**SUPPLIED RECORDS**
:::::

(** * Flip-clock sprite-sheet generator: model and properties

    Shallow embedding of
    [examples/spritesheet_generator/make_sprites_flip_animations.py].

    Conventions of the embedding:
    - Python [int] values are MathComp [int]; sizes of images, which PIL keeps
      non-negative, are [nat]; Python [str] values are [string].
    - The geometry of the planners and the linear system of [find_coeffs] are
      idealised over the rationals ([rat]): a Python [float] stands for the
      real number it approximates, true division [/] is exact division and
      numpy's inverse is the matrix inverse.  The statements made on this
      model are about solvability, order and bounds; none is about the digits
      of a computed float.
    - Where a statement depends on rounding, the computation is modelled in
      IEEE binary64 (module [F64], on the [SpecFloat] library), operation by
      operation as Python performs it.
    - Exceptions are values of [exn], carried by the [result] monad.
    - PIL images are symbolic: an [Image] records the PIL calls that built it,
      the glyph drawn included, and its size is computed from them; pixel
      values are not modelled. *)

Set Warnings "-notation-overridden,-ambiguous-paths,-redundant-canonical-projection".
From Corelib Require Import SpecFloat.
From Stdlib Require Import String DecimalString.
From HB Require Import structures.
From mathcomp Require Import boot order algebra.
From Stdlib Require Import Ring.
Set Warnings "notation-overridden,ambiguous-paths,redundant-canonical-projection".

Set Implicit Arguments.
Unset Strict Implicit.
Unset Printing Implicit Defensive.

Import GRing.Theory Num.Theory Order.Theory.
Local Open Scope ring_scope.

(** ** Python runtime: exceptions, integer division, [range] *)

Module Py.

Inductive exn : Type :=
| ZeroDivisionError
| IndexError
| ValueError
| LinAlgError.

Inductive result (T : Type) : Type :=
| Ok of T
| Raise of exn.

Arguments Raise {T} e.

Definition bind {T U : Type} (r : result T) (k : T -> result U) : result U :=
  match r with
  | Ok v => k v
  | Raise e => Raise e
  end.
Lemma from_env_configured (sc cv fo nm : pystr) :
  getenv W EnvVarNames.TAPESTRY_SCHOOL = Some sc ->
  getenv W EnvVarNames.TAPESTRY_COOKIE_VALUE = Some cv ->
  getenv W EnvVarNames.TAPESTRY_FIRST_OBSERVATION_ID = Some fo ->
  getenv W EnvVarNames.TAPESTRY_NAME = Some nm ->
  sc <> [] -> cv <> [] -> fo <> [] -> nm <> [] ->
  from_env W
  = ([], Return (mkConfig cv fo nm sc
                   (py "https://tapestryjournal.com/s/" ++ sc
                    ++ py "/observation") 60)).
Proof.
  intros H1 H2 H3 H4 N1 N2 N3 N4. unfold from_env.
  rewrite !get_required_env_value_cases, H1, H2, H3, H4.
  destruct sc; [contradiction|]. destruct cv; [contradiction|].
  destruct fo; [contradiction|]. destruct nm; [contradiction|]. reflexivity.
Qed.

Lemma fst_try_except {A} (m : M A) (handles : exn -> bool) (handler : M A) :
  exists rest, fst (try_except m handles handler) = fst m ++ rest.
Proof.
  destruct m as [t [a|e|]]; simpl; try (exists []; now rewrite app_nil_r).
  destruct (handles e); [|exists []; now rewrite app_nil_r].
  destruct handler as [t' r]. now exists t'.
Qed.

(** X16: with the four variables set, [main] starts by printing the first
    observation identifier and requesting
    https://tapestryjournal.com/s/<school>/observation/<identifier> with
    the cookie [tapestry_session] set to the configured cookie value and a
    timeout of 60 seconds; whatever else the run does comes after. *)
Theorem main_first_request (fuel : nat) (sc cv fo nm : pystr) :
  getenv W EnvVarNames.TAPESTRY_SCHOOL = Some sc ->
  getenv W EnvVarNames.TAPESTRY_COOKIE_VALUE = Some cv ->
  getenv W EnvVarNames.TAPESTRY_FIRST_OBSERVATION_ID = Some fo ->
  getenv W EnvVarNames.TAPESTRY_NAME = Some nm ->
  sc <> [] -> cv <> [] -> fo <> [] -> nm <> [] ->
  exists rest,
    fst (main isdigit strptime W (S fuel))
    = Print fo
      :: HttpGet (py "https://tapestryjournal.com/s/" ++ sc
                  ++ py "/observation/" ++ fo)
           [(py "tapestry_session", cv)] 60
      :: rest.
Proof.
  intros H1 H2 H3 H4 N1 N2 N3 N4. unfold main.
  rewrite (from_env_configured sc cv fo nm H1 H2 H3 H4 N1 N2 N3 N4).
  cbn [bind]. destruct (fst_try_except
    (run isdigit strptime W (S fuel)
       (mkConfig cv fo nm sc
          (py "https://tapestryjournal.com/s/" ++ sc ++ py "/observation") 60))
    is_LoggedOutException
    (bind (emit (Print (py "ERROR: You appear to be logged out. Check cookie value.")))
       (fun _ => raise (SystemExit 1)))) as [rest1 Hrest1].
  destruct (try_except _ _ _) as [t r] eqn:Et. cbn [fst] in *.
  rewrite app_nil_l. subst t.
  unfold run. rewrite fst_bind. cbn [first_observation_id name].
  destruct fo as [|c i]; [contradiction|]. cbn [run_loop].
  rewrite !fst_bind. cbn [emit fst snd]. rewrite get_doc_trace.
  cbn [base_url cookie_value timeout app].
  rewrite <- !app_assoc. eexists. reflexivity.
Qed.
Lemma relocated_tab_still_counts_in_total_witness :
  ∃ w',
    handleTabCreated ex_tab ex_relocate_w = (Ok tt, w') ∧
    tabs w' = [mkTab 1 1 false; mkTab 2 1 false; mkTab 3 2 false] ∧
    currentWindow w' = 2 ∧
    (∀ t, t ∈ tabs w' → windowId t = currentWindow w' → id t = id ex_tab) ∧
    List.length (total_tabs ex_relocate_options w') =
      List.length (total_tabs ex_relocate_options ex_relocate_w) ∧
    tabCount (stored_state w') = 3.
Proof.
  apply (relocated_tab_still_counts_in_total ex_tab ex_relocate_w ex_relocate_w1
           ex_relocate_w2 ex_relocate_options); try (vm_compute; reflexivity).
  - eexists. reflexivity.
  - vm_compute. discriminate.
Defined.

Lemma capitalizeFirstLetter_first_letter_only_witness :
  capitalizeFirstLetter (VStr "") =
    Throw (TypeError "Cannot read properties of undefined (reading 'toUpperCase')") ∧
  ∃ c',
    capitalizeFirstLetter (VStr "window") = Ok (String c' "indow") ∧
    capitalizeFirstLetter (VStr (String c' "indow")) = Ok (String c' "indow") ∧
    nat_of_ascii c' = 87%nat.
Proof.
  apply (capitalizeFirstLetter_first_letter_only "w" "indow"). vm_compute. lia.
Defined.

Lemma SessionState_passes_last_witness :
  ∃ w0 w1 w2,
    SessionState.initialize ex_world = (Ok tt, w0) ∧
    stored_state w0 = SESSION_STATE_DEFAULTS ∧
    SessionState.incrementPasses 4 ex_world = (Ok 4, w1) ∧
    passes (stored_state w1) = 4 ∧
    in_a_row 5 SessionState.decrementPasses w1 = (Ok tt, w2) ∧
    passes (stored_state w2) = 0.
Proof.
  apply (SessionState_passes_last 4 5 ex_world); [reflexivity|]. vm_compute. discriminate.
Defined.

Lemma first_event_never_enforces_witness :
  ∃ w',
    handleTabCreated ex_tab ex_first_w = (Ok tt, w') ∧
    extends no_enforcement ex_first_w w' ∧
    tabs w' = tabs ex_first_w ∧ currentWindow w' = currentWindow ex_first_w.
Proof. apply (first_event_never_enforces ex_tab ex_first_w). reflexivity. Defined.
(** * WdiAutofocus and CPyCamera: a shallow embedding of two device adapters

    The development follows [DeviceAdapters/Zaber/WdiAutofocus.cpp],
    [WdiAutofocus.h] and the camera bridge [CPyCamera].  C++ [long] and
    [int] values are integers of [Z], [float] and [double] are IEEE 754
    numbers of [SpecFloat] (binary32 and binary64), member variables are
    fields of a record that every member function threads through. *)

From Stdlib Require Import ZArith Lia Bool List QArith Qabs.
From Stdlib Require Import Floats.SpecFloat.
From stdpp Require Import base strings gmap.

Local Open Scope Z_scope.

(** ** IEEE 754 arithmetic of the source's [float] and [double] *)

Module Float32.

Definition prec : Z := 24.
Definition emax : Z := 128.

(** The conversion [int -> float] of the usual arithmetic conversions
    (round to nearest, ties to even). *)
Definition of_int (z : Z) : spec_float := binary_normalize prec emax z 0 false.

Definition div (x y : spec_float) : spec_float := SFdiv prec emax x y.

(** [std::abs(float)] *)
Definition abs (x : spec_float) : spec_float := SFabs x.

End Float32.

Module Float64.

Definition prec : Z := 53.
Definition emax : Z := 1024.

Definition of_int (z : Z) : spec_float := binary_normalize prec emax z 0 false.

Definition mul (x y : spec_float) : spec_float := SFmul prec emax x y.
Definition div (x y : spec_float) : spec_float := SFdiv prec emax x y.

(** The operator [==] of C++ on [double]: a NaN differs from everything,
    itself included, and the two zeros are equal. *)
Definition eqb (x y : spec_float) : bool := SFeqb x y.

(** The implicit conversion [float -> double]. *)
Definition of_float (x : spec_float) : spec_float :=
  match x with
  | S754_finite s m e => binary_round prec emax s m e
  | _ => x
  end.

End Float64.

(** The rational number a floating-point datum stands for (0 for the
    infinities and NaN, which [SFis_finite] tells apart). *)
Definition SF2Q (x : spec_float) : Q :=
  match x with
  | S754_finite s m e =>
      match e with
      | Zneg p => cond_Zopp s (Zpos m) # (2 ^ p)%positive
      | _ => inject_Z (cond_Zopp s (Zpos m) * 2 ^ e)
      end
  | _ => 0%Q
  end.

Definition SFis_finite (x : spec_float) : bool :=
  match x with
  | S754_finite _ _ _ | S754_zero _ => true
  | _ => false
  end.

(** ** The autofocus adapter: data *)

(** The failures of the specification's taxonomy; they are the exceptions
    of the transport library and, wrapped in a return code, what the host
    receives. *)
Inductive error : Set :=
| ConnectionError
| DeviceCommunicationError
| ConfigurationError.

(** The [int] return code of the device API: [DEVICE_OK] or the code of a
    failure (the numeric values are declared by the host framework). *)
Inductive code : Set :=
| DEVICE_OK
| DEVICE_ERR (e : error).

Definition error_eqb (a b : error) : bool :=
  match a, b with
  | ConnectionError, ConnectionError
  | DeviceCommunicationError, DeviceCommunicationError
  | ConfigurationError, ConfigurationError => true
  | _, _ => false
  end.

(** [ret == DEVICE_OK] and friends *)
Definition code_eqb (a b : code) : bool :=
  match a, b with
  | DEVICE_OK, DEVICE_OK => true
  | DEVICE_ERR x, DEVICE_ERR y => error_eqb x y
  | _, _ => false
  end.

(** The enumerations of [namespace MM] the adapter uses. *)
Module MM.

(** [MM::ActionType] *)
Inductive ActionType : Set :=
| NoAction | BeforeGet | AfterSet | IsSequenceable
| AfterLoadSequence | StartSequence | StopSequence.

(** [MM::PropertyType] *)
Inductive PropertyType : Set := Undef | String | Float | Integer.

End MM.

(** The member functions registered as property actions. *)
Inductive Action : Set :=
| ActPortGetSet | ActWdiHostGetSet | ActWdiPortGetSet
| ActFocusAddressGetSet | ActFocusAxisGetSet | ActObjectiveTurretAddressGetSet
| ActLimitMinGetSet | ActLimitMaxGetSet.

:::::

**PROBLEM DESCRIPTION**
Give back exactly the lines above starting at the line where "From Stdlib Require Import Ring." appears and ending at the line where "intros H1 H2 H3 H4 N1 N2 N3 N4. unfold from_env." appears, both included, with no other lines.

**RESPONSE AREA**
From Stdlib Require Import Ring.
Set Warnings "notation-overridden,ambiguous-paths,redundant-canonical-projection".

Set Implicit Arguments.
Unset Strict Implicit.
Unset Printing Implicit Defensive.

Import GRing.Theory Num.Theory Order.Theory.
Local Open Scope ring_scope.

(** ** Python runtime: exceptions, integer division, [range] *)

Module Py.

Inductive exn : Type :=
| ZeroDivisionError
| IndexError
| ValueError
| LinAlgError.

Inductive result (T : Type) : Type :=
| Ok of T
| Raise of exn.

Arguments Raise {T} e.

Definition bind {T U : Type} (r : result T) (k : T -> result U) : result U :=
  match r with
  | Ok v => k v
  | Raise e => Raise e
  end.
Lemma from_env_configured (sc cv fo nm : pystr) :
  getenv W EnvVarNames.TAPESTRY_SCHOOL = Some sc ->
  getenv W EnvVarNames.TAPESTRY_COOKIE_VALUE = Some cv ->
  getenv W EnvVarNames.TAPESTRY_FIRST_OBSERVATION_ID = Some fo ->
  getenv W EnvVarNames.TAPESTRY_NAME = Some nm ->
  sc <> [] -> cv <> [] -> fo <> [] -> nm <> [] ->
  from_env W
  = ([], Return (mkConfig cv fo nm sc
                   (py "https://tapestryjournal.com/s/" ++ sc
                    ++ py "/observation") 60)).
Proof.
  intros H1 H2 H3 H4 N1 N2 N3 N4. unfold from_env.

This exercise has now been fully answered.